Чужую охрану не пустят только в штаб фронта или в Смольный.
Буксирчик пыхтит, но тянет. Выноси, родимый, нам даже не на Ладогу, нас только до цитадели дотащи. А там мы уже дома.
— Чего стоим? — говорю удивленно. — А машины за вас будет Пушкин обыскивать или Достоевский Федя? И с трупов все снять, оружие, документы, нагрудные знаки сложить в отдельный пакет. Все идет по плану.
— Предупреждать надо, — недовольно ворчит Михеев, с грохотом выдергивая патронный ящик из салона. — Они его гранатами набили, что ли?
— Золотом да бриллиантами, — шучу, а Капкан человек тяжелый, кадровый чекист, да еще с границы, чувство юмора у него и не было никогда, а намек на него в учебном полку выбили окончательно.
Выворачивает он крышку.
— Нет, тут зеленые камни, алмазы, значит, в других ящиках. Вон их тут сколько, обе машины битком, — докладывает.
— Извини, Олег, — говорю, — до последнего момента не верил, что выгорит у нас. Прости, брат Рекс.
— Да ладно, — отвечает тезка, — проехали.
— А в багажниках картины в рулонах. Тоже — под завязку.
— Расклад нам понятен, — подвожу итог. — Член военного совета груз у Руслановой взял. Там его загрузили, и он отъехал недалеко, чтобы свою свиту дождаться. Только мы это место раньше вычислили, и груз товарища Жукова, Руслановой и остальных членов банды мародеров и грабителей у них увели. То-то сейчас в городе суматоха, комендатура на ушах стоит. Они еще батальон разведывательного управления фронта на улицы выведут, наверняка.
— И? — это Меркулов опять.
— План «Перехват» результата не даст. У них специфика не та. Город весь перевернут, а про реку не вспомнят. Пехота — она царица полей, а тут надо мозгами шевелить, а не жопой. До цитадели дойдем — все приберем. Трупы будем в темноте скидывать со стороны немецкого берега.
— Могут стрельбу открыть, — возражает Капкан.
— Пусть. Зато их рапорты о дежурстве будет немецкая безопасность читать, а не наша, — отвечаю. — Да и тел у нас всего четыре. Будем их через километр сбрасывать, никто и не заметит.
Девушки в ящике роются. Изумруды тоже хороши, идут хоть брюнеткам, хоть шатенкам.
— Извините, но себе взять ничего нельзя, — говорю.
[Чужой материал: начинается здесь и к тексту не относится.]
(** C29: [free] releases.  Given the address [malloc] returned for an allocated block, the
    search for its place in the ring terminates, the block and the free blocks that touch it
    become one free block, the heap is again in order with every other allocated block kept,
    and nothing is lost or handed out twice. *)
Theorem free_correct base lo fuel s F Al bp n Al'
    (Hbase : 0 < base) (Hlo : base + HDR <= lo) (H : heap_ok base lo s F Al) (Hbp : Al ≡ₚ (bp, n) :: Al') (Hfuel : (length F + 1 < fuel)%nat) :
  exists s' F', free fuel s (bp + HDR) = Some s' /\ heap_ok base lo s' F' Al' /\ brk s' = brk s /\ exists b, b ∈ F' /\ n <= b.2.
Proof.
  destruct (free_run base lo Hbase Hlo fuel s F Al bp n Al' H Hbp Hfuel) as (s' & F' & E & H' & Eb & Hb & _). by exists s', F'.
Qed.

(** ** Examples *)

Definition demo_heap : heap := Heap (fun _ => 0) (fun _ => 0) 0 8192.
Definition demo_mem (b n : Z) : bool := b + n <=? 2 ^ 27.

Lemma demo_mem_ok b n : demo_mem b n = true -> b + n <= 2 ^ 36.
Proof. intros H%Z.leb_le. lia. Qed.


(** A heap with one allocated block. *)
Definition demo_used : heap := Heap (fun _ => 4096) (fun x => if x =? 8192 then 2 else 0) 4096 8224.

Lemma demo_used_ok : heap_ok 4096 8192 demo_used [] [(8192, 2)].
Proof.
  split; try done.
  - split; cbn [app]; [constructor|split; [intros c Hc; by apply elem_of_nil in Hc|done]| |done].
    intros b ->%list_elem_of_singleton. unfold ends, HDR. simpl. lia.
  - intros b ->%list_elem_of_singleton. done.
  - left.
Qed.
— Понятно, — Ирина соглашается. — За вещь из перечня похищенных драгоценностей армейская контрразведка всех чекистов на фронте вырежет. Лишь бы остальное добро найти. Тут ведь на десятки миллионов золотом?
— Если не на сотни, кто его знает, кто оценит? — отвечаю.
Потом суета началась, машины брезентом укрыли, лебедкой щит вытащили, съезд в трюм с пандусом закрыли. Хорошая баржа, продуманная. Трупы за борт. Каждому к ногам — груз. Всплывут, но не сразу.
— Как ты думаешь, — Михеев спрашивает, — на барже наш захват видели?
— Видели, да не поняли. А вот морячки видели, а когда их особый отдел начнет спрашивать, не видели ли они две шикарные машины, то тут морская пехота сообразит, кто к нам на борт заехал.
Посидели, помолчали.
— Что делать будем?
— А ничего. Промолчат матросики. Они советскую власть не больше нас любят. Просто попали мы все в колесо, вот и бежим, и сами при этом динамо-машину крутим, даем ток в слаборазвитые районы.